WHAT NEEDS TO BE DONE
How many lines in the data below contain the string "reflexivity"? Answer with the number only.

=== Begin Enclosure ===

(* ===== verification/PoolTypes.v ===== *)
(** * Stored pools are valid

    The reconciler, the sweeper and the Lease service read pools from the
    store and use them without checking them again.  They can: PoolAdmin is the
    only writer, it validates a spec before it writes it, and what the store
    gives back of a valid spec is valid.  [pool_types] states this as a protocol
    whose allowed pool writes are of valid specs; in every interleaving every
    stored pool then decodes to a valid spec with a working strategy. *)

From stdpp Require Import base gmap strings list relations.
From Stdlib Require Import ZArith Lia.
From S2P Require Import Prelude Types Convert Store StoreOps Concrete StoreProps Effects.
From S2P Require Import ConcreteEnv Flintlock Deletion Strategy Provision Reconciler Sweeper.
From S2P Require Import LeaseApi PoolAdmin HostAdmin EventsApi Protocols HostRefs.

(** ** Validation is idempotent and survives storage *)

(** A spec that validation accepts and leaves as it is. *)
Definition valid_spec (p : PoolSpec) : Prop := validatePoolSpec p = Ok p.

Lemma set_template_same p t : microvm_template p = Some t -> allow_guest_agent t = true ->
  set_template (Some (allow_agent t)) p = p.
Proof. destruct p as [? ? [[]|]]; simpl; intros [= <-] Ha; simpl in *; by subst. Qed.

(** What validation checks, as a proposition. *)
Lemma valid_spec_iff p :
  valid_spec p <->
  pool_name p <> "" /\ pool_namespace p <> "" /\
  is_Ok (NewStrategy (replenishment_strategy p)) = true /\
  (hook_failure_policy p = DELETE_AND_REPLACE \/ hook_failure_policy p = QUARANTINE) /\
  validateTemplateNetwork p = None /\
  exists t, microvm_template p = Some t /\ allow_guest_agent t = true.
Proof.
  unfold valid_spec, validatePoolSpec. split.
  - intros E. repeat case_decide; try done. destruct (NewStrategy _); [|done].
    destruct (hook_failure_policy p) eqn:?; try done;
      destruct (microvm_template p) as [t|] eqn:Et; try done;
      destruct (validateTemplateNetwork p); try done; injection E as E;
      (split_and!; auto; exists t; split; [done|]);
      apply (f_equal microvm_template) in E; rewrite Et in E; injection E as <-; done.
  - intros (Hn & Hns & Hs & Hp & Ht & t & Et & Ha). rewrite !decide_False by done.
    destruct (NewStrategy _); [|done]. rewrite Et, Ht.
    destruct Hp as [-> | ->]; by rewrite (set_template_same p t).
Qed.

Lemma validated_valid spec p : validatePoolSpec spec = Ok p -> valid_spec p.
Proof.
  intros E. apply valid_spec_iff. unfold validatePoolSpec in E.
  repeat case_decide; try done. destruct (NewStrategy _) eqn:Es; [|done].
  destruct (hook_failure_policy spec) eqn:Ep; try done;
    destruct (microvm_template spec) as [t|] eqn:Et; try done;
    destruct (validateTemplateNetwork spec) eqn:En; try done; injection E as <-; simpl;
    rewrite Es; (split_and!; auto; [|by eexists]);
    unfold validateTemplateNetwork, GetType, TemplateHasStaticNetwork in *; simpl;
    by rewrite Et in En.
Qed.

Lemma valid_stored p : valid_spec p -> valid_spec (stored_pool p).
Proof.
  rewrite !valid_spec_iff. intros (Hn & Hns & Hs & Hp & Ht & t & Et & Ha).
  destruct (replenishment_strategy p) as [st|] eqn:Es; [|done].
  unfold stored_pool. simpl. rewrite Es, Et. simpl. split_and!; eauto.
  unfold validateTemplateNetwork, GetType in *. simpl. by rewrite Es, Et in *.
Qed.

(** ** The protocol *)

Definition types_allowed (s : unit) (X : Set) (e : eff X) : Prop :=
  match e with
  | EStore (OpCreatePool p) | EStore (OpUpdatePool p) => pool_strings_ok p /\ valid_spec p
  | _ => True
  end.

Definition pool_types : protocol :=
  {| St := unit; idle := tt; allowed := types_allowed; next := fun s _ _ _ => s;
     final := fun _ => True |}.

#[export] Instance pool_types_lenient : Lenient pool_types.
Proof. split; [intros s X e|done|done]. destruct e; try done. by destruct o. Qed.

(** Programs that write no pool. *)
Definition poolless_ok (X : Set) (e : eff X) : bool :=
  match e with EStore (OpCreatePool _) | EStore (OpUpdatePool _) => false | _ => true end.

Lemma poolless_tame {A : Set} (p : prog A) : tame p -> every poolless_ok p.
Proof. apply every_mono. intros X e. destruct e; try done. by destruct o. Qed.

Lemma poolless_keeps {A : Set} (p : prog A) : every poolless_ok p -> keeps pool_types p.
Proof.
  intros Hp s. revert s. induction p as [A x|A X e k IH|A c IHc k IHk]; intros s; simpl; [done| |].
  - destruct Hp as [He Hk]. split; [destruct e; try done; by destruct o|]. intros x. by apply IH.
  - destruct Hp as [Hc Hk]. split; [|by apply IHk]. eapply respects_mono; [|by apply IHc]. done.
Qed.

Ltac types_allow := cbn [allowed pool_types types_allowed]; solve [done | auto].
Ltac types_tac := repeat (proto_step types_allow; cbn [next pool_types] in * ).

Lemma types_locked {A : Set} m (body : prog A) : keeps pool_types body -> keeps pool_types (locked m body).
Proof. intros Hb s. unfold locked. types_tac. done. Qed.

Section entries.
Context `{Semver}.

Lemma types_CreatePool spec : pool_strings_ok spec -> keeps pool_types (PoolAdmin.CreatePool spec).
Proof.
  intros Hs. unfold PoolAdmin.CreatePool. destruct (validatePoolSpec spec) as [p|] eqn:E; [|done].
  pose proof (validated_valid spec p E). pose proof (validate_strings spec p E Hs).
  do 2 apply types_locked. intros s. unfold CreatePool_body. types_tac; done.
Qed.

Lemma types_UpdatePool spec : pool_strings_ok spec -> keeps pool_types (PoolAdmin.UpdatePool spec).
Proof.
  intros Hs. unfold PoolAdmin.UpdatePool. destruct (validatePoolSpec spec) as [p|] eqn:E; [|done].
  pose proof (validated_valid spec p E). pose proof (validate_strings spec p E Hs).
  do 2 apply types_locked. intros s. unfold UpdatePool_body. types_tac; done.
Qed.

Lemma types_entry p : entry p -> obeys pool_types tt p.
Proof.
  intros Hp. assert (every poolless_ok p \/ keeps pool_types p) as [Ho|Ho];
    [|by apply keeps_use; [apply poolless_keeps|]|by apply keeps_use].
  destruct Hp; try (left; by unfold ignore, PoolAdmin.DeletePool, DeletePool_body, delete_found, restartReconciler,
    HostAdmin.DrainHost, AddHost, AddHost_body, add_dialled, HostAdmin.UpdateHost,
    UpdateHost_body, RemoveHost, RemoveHost_body, RecoverAbandonedClaims,
    RecoverAbandonedProvisions, locked; cbv zeta; every_tac @poolless_tame); right;
    (apply keeps_bind; [|done]); [by apply types_CreatePool|by apply types_UpdatePool].
Qed.
End entries.

(** ** In every interleaving *)

(** A row that decodes to a valid spec of its own name. *)
Definition pool_row_typed `{Codec} (k : string * string) (r : poolRow) : Prop :=
  exists p, rowToPool r = Ok p /\ (pool_name p, pool_namespace p) = k /\ valid_spec p.

Definition pools_typed `{Codec} (db : DB) : Prop := map_Forall pool_row_typed (pools db).

Section interleavings.
Context `{C : Codec} `{!CodecLaws C} `{Sqlite, Semver}.

Lemma written_row_typed p row :
  pool_strings_ok p -> valid_spec p -> poolToRow p = Ok row ->
  pool_row_typed (pr_name row, pr_namespace row) row.
Proof.
  intros Hs Hv E. exists (stored_pool p). split_and!.
  - by apply rowToPool_poolToRow.
  - unfold poolToRow in E. by destruct (heartbeat_interval p), (heartbeat_expiry_threshold p),
      (marshal_template _), (marshal_strategy _); simplify_eq/=.
  - by apply valid_stored.
Qed.

Lemma write_pool_typed p db :
  pool_strings_ok p -> valid_spec p -> pools_typed db ->
  pools_typed (Store.CreatePool p db).1 /\ pools_typed (Store.UpdatePool p db).1.
Proof.
  intros Hs Hv Ht. unfold Store.CreatePool, Store.UpdatePool, pools_typed in *. store_simpl.
  destruct (poolToRow p) as [row|] eqn:E; [|done]. simpl.
  pose proof (written_row_typed p row Hs Hv E) as Hr. split.
  - destruct (pools db !! _); [done|]. simpl. by apply map_Forall_ins.
  - assert (map_Forall pool_row_typed (alter (fun _ => row) (pr_name row, pr_namespace row) (pools db))).
    { intros k r [(<- & r0 & Hk & ->)|[_ Hk]]%lookup_alter_Some; [done|by apply Ht]. }
    by destruct (pools db !! _).
Qed.

Lemma store_step_typed {A : Set} now now' (o : storeOp A) db :
  types_allowed tt _ (EStore o) -> pools_typed db -> pools_typed (denote now now' o db).1.
Proof.
  intros Ha Ht. destruct (writes_pool o) eqn:E.
  - destruct o; try done; destruct Ha; by apply write_pool_typed.
  - intros k r Hr. apply op_pools_shrink in Hr; [by apply Ht|done].
Qed.

(** C8: Stored pools are well typed.  Whatever requests run, at every moment every
    row of the pool table decodes to a spec of its own name that passes
    validation unchanged, so its template is set and lets the guest agent in,
    its hook failure policy is one the code knows, and its strategy can be
    built: no reader of the store meets a pool it cannot handle. *)
Theorem stored_pools_valid σ σ' k r :
  s_threads σ = [] -> pools_typed (w_db (s_world σ)) -> rtc (sys_step entry) σ σ' ->
  pools (w_db (s_world σ')) !! k = Some r ->
  exists p s, rowToPool r = Ok p /\ (pool_name p, pool_namespace p) = k /\
    validatePoolSpec p = Ok p /\ NewStrategy (replenishment_strategy p) = Ok s.
Proof.
  intros Ht Hty Hs Hr.
  apply (sys_steps_ok pool_types entry (fun w _ _ => pools_typed (w_db w))) in Hs
    as (ss & _ & Hty'); cbn beta in *.
  - destruct (Hty' k r Hr) as (p & Ep & Ek & Hv). exists p.
    pose proof (proj1 (valid_spec_iff p) Hv) as (_ & _ & Hst & _).
    destruct (NewStrategy _) as [s|] eqn:Es; [|done]. exists s. done.
  - apply types_entry.
  - done.
  - intros w used ss i [] X e x w' Hw _ Ha _ He _.
    destruct e; try (simpl in He; by subst w').
    + destruct He as [(now & now' & _ & ->)|(_ & _ & ->)]; [|done]. simpl.
      by apply store_step_typed.
    + by destruct He as [_ ->].
  - exists []. rewrite Ht. split; [constructor|done].
Qed.
End interleavings.

(** Before its first pool is created, and after. *)
Definition poolless0 : sys :=
  {| s_world := set_db (set_pools ∅ db0) world0; s_used := s_used sys0; s_threads := [] |}.
Definition created0 : sys :=
  sched (replicate 12 0) (spawn [ignore (PoolAdmin.CreatePool pool1)] poolless0).

Lemma stored_pools_valid_witness :
  exists r p s, pools (w_db (s_world created0)) !! ("api", "default") = Some r /\
    rowToPool r = Ok p /\ NewStrategy (replenishment_strategy p) = Ok s.
Proof.
  destruct (pools (w_db (s_world created0)) !! ("api", "default")) as [r|] eqn:E;
    [|by vm_compute in E].
  destruct (stored_pools_valid poolless0 created0 ("api", "default") r) as (p & s & Hp & _ & _ & Hs).
  - reflexivity.
  - apply map_Forall_empty.
  - etrans; [|apply sched_steps]. apply spawn_steps. constructor; [|constructor].
    constructor. split_and!; repeat constructor.
  - exact E.
  - exists r, p, s. split; [reflexivity|split; [exact Hp|exact Hs]].
Defined.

=== End Enclosure ===

SOLUTION
2